## MATERIALS PROVIDED:
···

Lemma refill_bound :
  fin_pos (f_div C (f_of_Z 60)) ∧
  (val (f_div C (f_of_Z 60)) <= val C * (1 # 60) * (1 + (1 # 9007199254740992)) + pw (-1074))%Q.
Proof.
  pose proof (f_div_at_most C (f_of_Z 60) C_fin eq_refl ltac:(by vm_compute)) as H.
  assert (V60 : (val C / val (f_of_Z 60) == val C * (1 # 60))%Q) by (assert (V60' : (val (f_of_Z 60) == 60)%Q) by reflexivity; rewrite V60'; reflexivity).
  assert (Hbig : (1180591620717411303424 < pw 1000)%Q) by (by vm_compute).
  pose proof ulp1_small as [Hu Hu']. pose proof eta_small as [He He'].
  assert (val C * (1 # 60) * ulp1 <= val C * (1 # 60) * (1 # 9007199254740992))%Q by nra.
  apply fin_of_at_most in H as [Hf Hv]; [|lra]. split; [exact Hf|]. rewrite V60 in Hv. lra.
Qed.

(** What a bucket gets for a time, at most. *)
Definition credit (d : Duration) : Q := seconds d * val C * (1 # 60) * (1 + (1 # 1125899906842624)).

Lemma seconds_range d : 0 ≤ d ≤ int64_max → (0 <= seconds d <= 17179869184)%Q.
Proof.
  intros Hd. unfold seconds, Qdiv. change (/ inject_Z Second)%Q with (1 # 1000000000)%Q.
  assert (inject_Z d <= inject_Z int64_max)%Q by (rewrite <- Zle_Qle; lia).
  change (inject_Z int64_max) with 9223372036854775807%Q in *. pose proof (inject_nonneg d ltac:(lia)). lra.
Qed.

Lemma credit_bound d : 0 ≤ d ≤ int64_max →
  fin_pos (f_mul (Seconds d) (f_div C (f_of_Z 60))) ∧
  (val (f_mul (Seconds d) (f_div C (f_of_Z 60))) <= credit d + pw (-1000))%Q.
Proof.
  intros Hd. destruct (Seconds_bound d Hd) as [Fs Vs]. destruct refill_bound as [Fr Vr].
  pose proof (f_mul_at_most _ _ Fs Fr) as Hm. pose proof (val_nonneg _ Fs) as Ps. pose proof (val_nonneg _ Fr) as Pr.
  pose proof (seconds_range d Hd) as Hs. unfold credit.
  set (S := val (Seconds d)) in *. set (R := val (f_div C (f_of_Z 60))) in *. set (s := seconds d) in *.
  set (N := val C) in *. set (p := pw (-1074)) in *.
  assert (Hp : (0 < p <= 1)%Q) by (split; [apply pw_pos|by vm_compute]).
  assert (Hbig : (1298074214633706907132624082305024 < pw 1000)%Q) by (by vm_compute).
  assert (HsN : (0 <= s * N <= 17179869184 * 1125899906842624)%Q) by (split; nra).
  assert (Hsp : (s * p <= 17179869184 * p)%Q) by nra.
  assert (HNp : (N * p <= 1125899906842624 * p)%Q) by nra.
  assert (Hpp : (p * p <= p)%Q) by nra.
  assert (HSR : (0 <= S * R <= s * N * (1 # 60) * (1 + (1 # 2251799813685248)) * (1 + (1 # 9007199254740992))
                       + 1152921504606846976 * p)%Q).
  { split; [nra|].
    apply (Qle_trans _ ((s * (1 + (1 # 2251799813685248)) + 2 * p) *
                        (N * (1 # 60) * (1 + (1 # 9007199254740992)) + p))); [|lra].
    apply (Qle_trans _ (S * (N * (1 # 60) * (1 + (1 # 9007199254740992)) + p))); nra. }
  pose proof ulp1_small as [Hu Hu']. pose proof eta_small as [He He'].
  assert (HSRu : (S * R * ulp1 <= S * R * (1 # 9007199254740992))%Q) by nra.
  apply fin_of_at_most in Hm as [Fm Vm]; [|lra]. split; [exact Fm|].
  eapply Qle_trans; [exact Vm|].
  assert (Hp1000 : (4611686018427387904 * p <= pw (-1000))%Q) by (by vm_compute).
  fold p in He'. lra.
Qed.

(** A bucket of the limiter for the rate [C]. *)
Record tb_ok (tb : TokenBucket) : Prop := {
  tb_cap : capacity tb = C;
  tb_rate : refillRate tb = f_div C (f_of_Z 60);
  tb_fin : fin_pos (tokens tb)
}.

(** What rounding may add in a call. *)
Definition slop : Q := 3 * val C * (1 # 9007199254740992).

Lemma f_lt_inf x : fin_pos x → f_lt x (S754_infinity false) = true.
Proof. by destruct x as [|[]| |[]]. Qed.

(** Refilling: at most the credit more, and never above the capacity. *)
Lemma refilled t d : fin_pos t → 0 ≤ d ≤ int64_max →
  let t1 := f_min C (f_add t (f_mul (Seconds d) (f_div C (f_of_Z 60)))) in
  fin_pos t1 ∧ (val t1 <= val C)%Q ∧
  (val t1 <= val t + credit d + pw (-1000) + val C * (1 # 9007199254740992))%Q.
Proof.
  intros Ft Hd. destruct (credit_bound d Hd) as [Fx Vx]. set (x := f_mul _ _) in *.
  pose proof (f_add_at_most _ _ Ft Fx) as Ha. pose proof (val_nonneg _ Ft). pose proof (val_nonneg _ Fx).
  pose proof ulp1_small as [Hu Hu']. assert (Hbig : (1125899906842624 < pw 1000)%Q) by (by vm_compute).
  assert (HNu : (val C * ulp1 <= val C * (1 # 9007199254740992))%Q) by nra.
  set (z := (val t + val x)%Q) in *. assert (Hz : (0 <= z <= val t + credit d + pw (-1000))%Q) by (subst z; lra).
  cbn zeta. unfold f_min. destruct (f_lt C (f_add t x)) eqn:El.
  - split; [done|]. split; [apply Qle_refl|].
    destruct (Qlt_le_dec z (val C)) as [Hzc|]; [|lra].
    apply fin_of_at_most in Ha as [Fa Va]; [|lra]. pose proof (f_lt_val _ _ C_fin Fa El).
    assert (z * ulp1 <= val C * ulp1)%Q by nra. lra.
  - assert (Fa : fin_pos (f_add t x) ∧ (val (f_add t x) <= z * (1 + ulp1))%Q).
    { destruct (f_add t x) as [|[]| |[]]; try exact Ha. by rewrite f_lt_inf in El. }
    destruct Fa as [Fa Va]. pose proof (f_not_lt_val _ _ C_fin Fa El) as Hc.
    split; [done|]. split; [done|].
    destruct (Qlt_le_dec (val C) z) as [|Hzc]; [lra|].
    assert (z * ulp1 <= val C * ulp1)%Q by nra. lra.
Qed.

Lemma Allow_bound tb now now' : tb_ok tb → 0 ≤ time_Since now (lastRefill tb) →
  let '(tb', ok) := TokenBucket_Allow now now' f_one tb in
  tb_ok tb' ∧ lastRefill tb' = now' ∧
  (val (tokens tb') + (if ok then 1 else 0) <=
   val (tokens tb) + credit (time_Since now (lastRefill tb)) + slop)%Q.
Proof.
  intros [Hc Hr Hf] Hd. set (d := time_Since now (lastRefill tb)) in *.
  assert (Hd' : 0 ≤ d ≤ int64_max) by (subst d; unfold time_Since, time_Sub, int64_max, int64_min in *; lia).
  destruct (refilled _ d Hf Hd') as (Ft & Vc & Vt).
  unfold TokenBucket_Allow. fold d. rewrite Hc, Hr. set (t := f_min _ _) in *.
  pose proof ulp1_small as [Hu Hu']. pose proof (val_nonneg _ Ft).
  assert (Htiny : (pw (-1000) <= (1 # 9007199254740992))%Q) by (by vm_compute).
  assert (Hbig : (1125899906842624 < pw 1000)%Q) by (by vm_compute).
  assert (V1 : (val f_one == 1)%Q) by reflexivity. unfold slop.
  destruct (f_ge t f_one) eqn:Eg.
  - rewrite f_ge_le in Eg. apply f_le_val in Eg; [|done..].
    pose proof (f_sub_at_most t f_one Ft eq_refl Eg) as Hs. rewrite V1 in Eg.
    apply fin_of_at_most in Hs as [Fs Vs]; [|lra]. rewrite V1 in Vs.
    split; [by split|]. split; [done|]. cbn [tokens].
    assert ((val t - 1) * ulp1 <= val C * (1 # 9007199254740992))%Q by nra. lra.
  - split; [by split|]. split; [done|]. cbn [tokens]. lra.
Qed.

···

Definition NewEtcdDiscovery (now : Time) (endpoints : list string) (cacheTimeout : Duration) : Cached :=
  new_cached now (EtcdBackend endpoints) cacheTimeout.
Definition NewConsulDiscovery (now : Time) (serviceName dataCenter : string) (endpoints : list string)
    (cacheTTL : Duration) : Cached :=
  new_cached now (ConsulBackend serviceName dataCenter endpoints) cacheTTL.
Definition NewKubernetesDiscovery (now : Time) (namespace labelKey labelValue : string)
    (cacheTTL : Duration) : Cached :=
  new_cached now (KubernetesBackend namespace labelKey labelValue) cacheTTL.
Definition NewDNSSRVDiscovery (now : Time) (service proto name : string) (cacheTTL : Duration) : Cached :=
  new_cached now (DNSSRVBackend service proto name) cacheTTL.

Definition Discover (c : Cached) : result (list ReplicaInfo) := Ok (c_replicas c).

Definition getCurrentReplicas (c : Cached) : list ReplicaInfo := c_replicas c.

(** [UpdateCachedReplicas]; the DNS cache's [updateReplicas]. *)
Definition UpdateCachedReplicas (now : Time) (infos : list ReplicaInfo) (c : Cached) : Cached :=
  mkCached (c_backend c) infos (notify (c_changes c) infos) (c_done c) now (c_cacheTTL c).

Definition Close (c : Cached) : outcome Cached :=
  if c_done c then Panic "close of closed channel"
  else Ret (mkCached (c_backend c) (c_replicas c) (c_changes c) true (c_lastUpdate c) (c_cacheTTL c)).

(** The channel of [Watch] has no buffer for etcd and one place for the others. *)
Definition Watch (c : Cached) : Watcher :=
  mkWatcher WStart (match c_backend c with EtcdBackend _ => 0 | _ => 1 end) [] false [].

···

## PROBLEM STATEMENT:
Each line above that has the word "namespace" should be copied.

## RESULT BELOW:
Definition NewKubernetesDiscovery (now : Time) (namespace labelKey labelValue : string)
  new_cached now (KubernetesBackend namespace labelKey labelValue) cacheTTL.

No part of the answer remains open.